In considering a motion for summary judgment, the court must
examine the facts in the light most favorable to the party opposing the
motion. Int’l Raw Materials, Ltd. v. Stauffer Chem. Co., 898 F.2d 946, 949
(3d Cir. 1990). The burden is on the moving party to demonstrate that the
evidence is such that a reasonable jury could not return a verdict for the
non-moving party. Anderson, 477 U.S. at 248. A fact is material when it
might affect the outcome of the suit under the governing law. Id. Where
the non-moving party will bear the burden of proof at trial, the party moving
for summary judgment may meet its burden by showing that the evidentiary
materials of record, if reduced to admissible evidence, would be insufficient
to carry the non-movant's burden of proof at trial. Celotex v. Catrett, 477
U.S. 317, 322 (1986). Once the moving party satisfies its burden, the
burden shifts to the nonmoving party, who must go beyond its pleadings,
and designate specific facts by the use of affidavits, depositions,
4
admissions, or answers to interrogatories showing that there is a genuine
issue for trial. Id. at 324.
Discussion
Plaintiff appeals his exclusion from Medicare and other federally
funded health care programs. We review the defendant’s decision as
follows: We must determine whether defendant’s findings of fact are
supported by substantial evidence. 42 U.S.C. § 405. The “substantial
evidence” standard is deferential. Substantial evidence “does not mean a
large or considerable amount of evidence, but ‘rather such relevant
evidence as a reasonable mind might accept as adequate to support a
conclusion.’” Pierce v. Underwood, 487 U.S. 552, 565 (1988) (quoting
Consolidated Edison Co. v. N.L.R.B., 305 U.S. 197, 229 (1938)); Johnson
v. Comm’r of Soc. Sec., 529 F.3d 198, 200 (3d Cir. 2008); Hartranft v.

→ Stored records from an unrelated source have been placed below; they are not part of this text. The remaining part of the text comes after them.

(** X11: every entry of the correlation matrix that is a number lies
    between -1 and 1. *)
Theorem corr_entries_in_range (cols : list (list (option Q))) i j r :
  (i < List.length cols)%nat -> (j < List.length cols)%nat ->
  entry (corr cols) i j = Some r ->
  (-1 <= r <= 1)%R.
Proof.
  intros Hi Hj. rewrite corr_entry_at by assumption.
  rewrite corr_entry_pearson. apply pearson_range.
Qed.

Lemma corr_entries_in_range_witness :
  exists r, entry (corr (numerical_features Examples.T4)) 0 0 = Some r /\
            (-1 <= r <= 1)%R.
Proof.
  destruct (entry (corr (numerical_features Examples.T4)) 0 0) as [r|] eqn:E.
  - exists r. split; [reflexivity|].
    apply (corr_entries_in_range (numerical_features Examples.T4) 0 0 r);
      [simpl; lia | simpl; lia | exact E].
  - exfalso. revert E. unfold entry, corr, corr_entry, nancorr_pair.
    cbn -[sqrt Q2R Rdiv]. discriminate.
Defined.

(** ** The box plots *)

Lemma frame_from_0 {Row} (rows : list Row) : frame rows = frame_from 0 rows.
Proof. reflexivity. Qed.

Lemma frame_from_cons {Row} k (r : Row) rows :
  frame_from k (r :: rows) = (Z.of_nat k, r) :: frame_from (S k) rows.
Proof. reflexivity. Qed.
(** ** The pool: what [Size] of the replacer counts *)

Lemma unpinned_resident_evictable pool_size b f :
  pool_inv pool_size b → pinned_not_evictable b →
  f ∈ unpinned_resident b ↔ ∃ i, evictable_frame (replacer_ b) f i.
Proof.
  intros [Hcore _] Hpin. unfold unpinned_resident, unpinned_resident_frame.
  rewrite list_elem_of_filter, elem_of_seqZ. split.
  - intros [Hf _]. destruct (page_at b f) as [p| |] eqn:Hp; try done.
    apply andb_true_iff in Hf as [Hzero Hres]. zbool.
    apply bool_decide_eq_true in Hres.
    destruct (pc_resident _ _ Hcore _ _ Hres) as (pin & i & Hm & Hi & Hev).
    rewrite (page_at_meta_at _ _ _ Hp) in Hm. exists i. split; [done|].
    apply Hev. congruence.
  - intros [i [Hi Hev]].
    destruct (pc_evictable _ _ Hcore f i (conj Hi Hev)) as (pid & pin & Hm & Hres).
    pose proof (pc_pins _ _ Hcore _ _ _ Hm) as Hpos.
    apply meta_at_page in Hm as (p & Hp & Hfm).
    assert (page_id_ p = pid ∧ pin_count_ p = pin) as [Hid Hpc]
      by (unfold frame_meta in Hfm; split; congruence).
    assert (pin_count_ p = 0) as Hzero.
    { destruct (decide (0 < pin_count_ p)) as [Hgt|]; [|lia].
      pose proof (Hpin f p i Hp Hgt Hi). congruence. }
    rewrite Hp. split.
    + apply andb_true_iff. split; [by apply Z.eqb_eq|].
      apply bool_decide_eq_true. congruence.
    + apply page_at_Ok in Hp as [Hf Hp]. apply lookup_lt_Some in Hp. lia.
Qed.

Apfel, 181 F.3d 358, 360 (3d Cir. 1999). Substantial evidence has been
described as more than a mere scintilla of evidence but less than a
preponderance. Brown v. Bowen, 845 F.2d 1211, 1213 (3d Cir. 1988). In
an adequately developed factual record substantial evidence may be
"something less than the weight of the evidence, and the possibility of
drawing two inconsistent conclusions from the evidence does not prevent
an administrative agency's finding from being supported by substantial
evidence." Consolo v. Fed. Maritime Comm’n, 383 U.S. 607, 620 (1966).

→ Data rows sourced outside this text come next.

Definition with_body (e : MailConfig) (content contentPath attachments : string)
  : MailConfig :=
  mkMailConfig (User e) (Passwd e) (Host e) (From e) (To e) (Type_ e) (Subject e)
    content contentPath attachments.

Definition with_login (e : MailConfig) (user passwd : string) : MailConfig :=
  mkMailConfig user passwd (Host e) (From e) (To e) (Type_ e) (Subject e)
    (Content e) (ContentPath e) (Attachments e).

(** A server that accepts everything, one that refuses the greeting, and
    one that refuses the second recipient. *)
Definition accepting : Server :=
  mkServer None None false None None None (fun _ => None) None None None None.

Definition refuses_hello : Server :=
  mkServer None (Some (Errno 554)) false None None None (fun _ => None)
    None None None None.

Definition refuses_second_rcpt : Server :=
  mkServer None None false None None None
    (fun k => if Nat.eqb k 1 then Some (Errno 550) else None)
    None None None None.

Definition outside : Outside := mkOutside world accepting None (fun _ => None).

(** A sink that refuses every write. *)
Definition EIO : error := Errno 5.
Definition broken_sink : Scripted := sk_new (fun _ => Some EIO).

(** A sink that takes every write. *)
Definition sound_sink : Scripted := sk_new (fun _ => None).

(** A sink that takes the first [n] writes and refuses the later ones. *)
Definition full_after (n : nat) : Scripted :=
  sk_new (fun k => if Nat.ltb k n then None else Some EIO).

Definition body : Body := mkBody "payload" None.

End Sample.

(** ** Further observations *)

(** What a reader ends with: the first error it returns, and nil when
    that is [io.EOF] or when the script ends. *)
Fixpoint reader_outcome (r : Reader) : option error :=
  match r with
  | [] => None
  | (_, Some e) :: _ => if is_EOF e then None else Some e
  | (_, None) :: r' => reader_outcome r'
  end.

(** The number of calls of [Read] that return no error before the first
    that returns one. *)
Fixpoint reads_before_error (r : Reader) : nat :=
  match r with
  | [] => 0
  | (_, Some _) :: _ => 0
  | (_, None) :: r' => S (reads_before_error r')
  end.

(** The number of values that a header holds, all fields together. *)
Fixpoint values_count (h : MIMEHeader) : nat :=
  match h with
  | [] => 0
  | (_, vals) :: rest => List.length vals + values_count rest
  end.

(** The message [e] with another [ContentPath], and with other
    [Attachments]. *)
Definition with_ContentPath (e : MailConfig) (contentPath : string) : MailConfig :=
  mkMailConfig (User e) (Passwd e) (Host e) (From e) (To e) (Type_ e) (Subject e)
    (Content e) contentPath (Attachments e).

Definition with_Attachments (e : MailConfig) (attachments : string) : MailConfig :=
  mkMailConfig (User e) (Passwd e) (Host e) (From e) (To e) (Type_ e) (Subject e)
    (Content e) (ContentPath e) attachments.

(** The paths that [Len] and [Writer] loop over. *)
Definition attachment_paths (e : MailConfig) : list string :=
  if nonempty (Attachments e) then Split (Attachments e) comma else [].

(** The bytes that [io.Copy] reads from a body. *)
Definition payload_of (body : Body) : string :=
  match rewound body with
  | Some all => all
  | None => unread body
  end.

(** The calls that [MailSend] makes on the SMTP client. *)
Definition is_smtp (c : Call) : bool :=
  match c with
  | CLen | CPrintf _ | CCreate | CWriter | CSinkClose | CRemove => false
  | _ => true
  end.

(** The calls of a session between the last RCPT and the release. *)
Definition data_calls (body : Body) : list Call :=
  (CData :: (match rewound body with Some _ => [CSeek] | None => [] end)
   ++ [CCopy (payload_of body); CDataClose; CQuit])%list.

(** No part handed out by the writer has seen a write fail. *)
Definition clean (w : multipart.Writer) : Prop :=
  match multipart.lastpart w with
  | Some p => multipart.we p = None
  | None => True
  end.

(** Every file that composing [e] opens can be opened and read to its
    end. *)
Definition files_readable (world : World) (e : MailConfig) : Prop :=
  (Content e = EmptyString -> ContentPath e <> EmptyString ->
   exists data, os_Open world (ContentPath e) = inr (mkFile data None))
  /\ (forall path, In path (attachment_paths e) ->
      exists data, os_Open world path = inr (mkFile data None)).

(** The sizes that [os.Lstat] reports for the paths. *)
Definition stat_sizes (world : World) (paths : list string) (sizes : list Z) : Prop :=
  Forall2 (fun path size => os_Lstat world path = inr size) paths sizes.

(** A full line of the wrapping: the base64 text of 57 bytes, and CRLF. *)
Definition full_line (line : string) : Prop :=
  exists raw, String.length raw = maxRaw /\ line = base64.Encode raw ++ CRLF.

(** The steps of a session after the dial, in order: each call on the
    client and the answer to it.  The rewind of the body has no answer
    that the code looks at. *)
Fixpoint rcpt_steps (srv : Server) (i : nat) (to : list string)
  : list (Call * option error) :=
  match to with
  | [] => []
  | addr :: rest => (CRcpt addr, on_Rcpt srv i) :: rcpt_steps srv (S i) rest
  end.

Definition session_steps (srv : Server) (msg : MailConfig) (body : Body)
  : list (Call * option error) :=
  let host := hd EmptyString (Split (Host msg) colon) in
  ((CHello host, on_Hello srv)
   :: (if offers_STARTTLS srv then [(CStartTLS host, on_StartTLS srv)] else [])
   ++ [(CAuth, on_Auth srv); (CMail (From msg), on_Mail srv)]
   ++ rcpt_steps srv 0 (Split (To msg) comma)
   ++ (CData, on_Data srv)
   :: (match rewound body with Some _ => [(CSeek, None)] | None => [] end)
   ++ [(CCopy (payload_of body), on_Copy srv); (CDataClose, on_DataClose srv);
       (CQuit, on_Quit srv)])%list.

(** Going through steps up to the first that is refused: the result and
    the calls made. *)
Fixpoint run_steps (steps : list (Call * option error)) : option error * list Call :=
  match steps with
  | [] => (None, [])
  | (c, answer) :: rest => andThen c answer (run_steps rest)
  end.

(** [Auth] is called and fails. *)
Definition auth_refused (srv : Server) : Prop :=
  on_Hello srv = None
  /\ (offers_STARTTLS srv = true -> on_StartTLS srv = None)
  /\ on_Auth srv <> None.

(** A QUIT command goes on the wire during a run with the calls [calls].
    The calls are those that [MailSend] makes on the client.  Of the
    methods it calls, [Quit] sends QUIT, and one more sends it by itself:
    [Client.Auth] of net/smtp, when it gives up an authentication (the
    mechanism refuses to start, or the server refuses the exchange, which
    [Auth] answers with a star and QUIT), and not when the connection
    breaks.  [auth_gave_up] says which of the two a failed [Auth] of the
    run is. *)
Definition quit_on_wire (auth_gave_up : bool) (srv : Server) (calls : list Call) : Prop :=
  In CQuit calls
  \/ (auth_gave_up = true /\ In CAuth calls /\ on_Auth srv <> None).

With regard to legal questions and interpretations of law, we are not
bound by the defendant’s conclusions. Rather, we must determine if the
defendant applied the correct legal standard. In other words, we have
plenary review of all legal issues decided by the Commissioner. See
Poulos v. Comm’r of Soc. Sec., 474 F.3d 88, 91 (3d Cir. 2007); Schaudeck
5
v. Comm’r of Soc. Sec. Admin., 181 F.3d 429, 431 (3d Cir. 1999);
Krysztoforski v. Chater, 55 F.3d 857, 858 (3d Cir. 1995).
The plaintiff raises four issues in his appeal. They are as follows:
1) He was not convicted of a crime “related to” the delivery of an item or
service under Medicare or Medicaid; therefore, he is not subject to
mandatory exclusion; 2) the defendant’s decision to exclude him is
inconsistent with her prior determination that he was an eligible provider in
the Medicare Program after his conviction; 3) He was not provided “fair
notice” of the defendant’s position because it was adopted for the first time
in this enforcement proceeding; and 4) the decision must be set aside as
arbitrary and capricious. We will address these issues separately.
1) Crimes “related to” the delivery of an item or service under
Medicare or Medicaid
The defendant has excluded plaintiff from participation in Medicare
under 42 U.S.C. § 1320a-7(a)(1). This section mandates the exclusion of
an individual who has been convicted of a criminal offense “related to” the
delivery of an item or service under Medicare. Plaintiff does not contest
that he was convicted of a criminal offense. Rather, he argues that his
criminal act was not “related to” delivery of an item or service under
Medicare.1
Our standard of review is to determine if the Secretary’s final
decision is based on substantial evidence. The Secretary found that
plaintiff essentially admitted that the offense was “related to” the delivery
of an item or service, as required for a mandatory exclusion. (R. at 7). In
its brief to the DAB the IG stated that petitioner did not appeal the ALJ’s
finding that the conviction was related to the delivery of an item or service
under Medicare. (R. at 7 n.3). Plaintiff did not dispute this characterization
of his position and did not request the opportunity to submit a brief to
1
6
Plaintiff was convicted under 42 U.S.C. § 1320a-7b(a)(2), which
makes it a crime to “knowingly and willfully make[] or cause[] to be made
any false statement or representation of a material fact for use in
determining rights” benefit or payment under a federal health care
program. Two subsections follow in the statute relating to the classification
of the crime as either a felony or a misdemeanor. It is a felony under
subsection (i) where the “statement, representation, concealment, failure,
or conversion” is “in connection with the furnishing (by that person) of items
or services for which payment is or may be made under the program.” It is
a misdemeanor under subsection (ii) where the statement or
representation is made “by any other person.”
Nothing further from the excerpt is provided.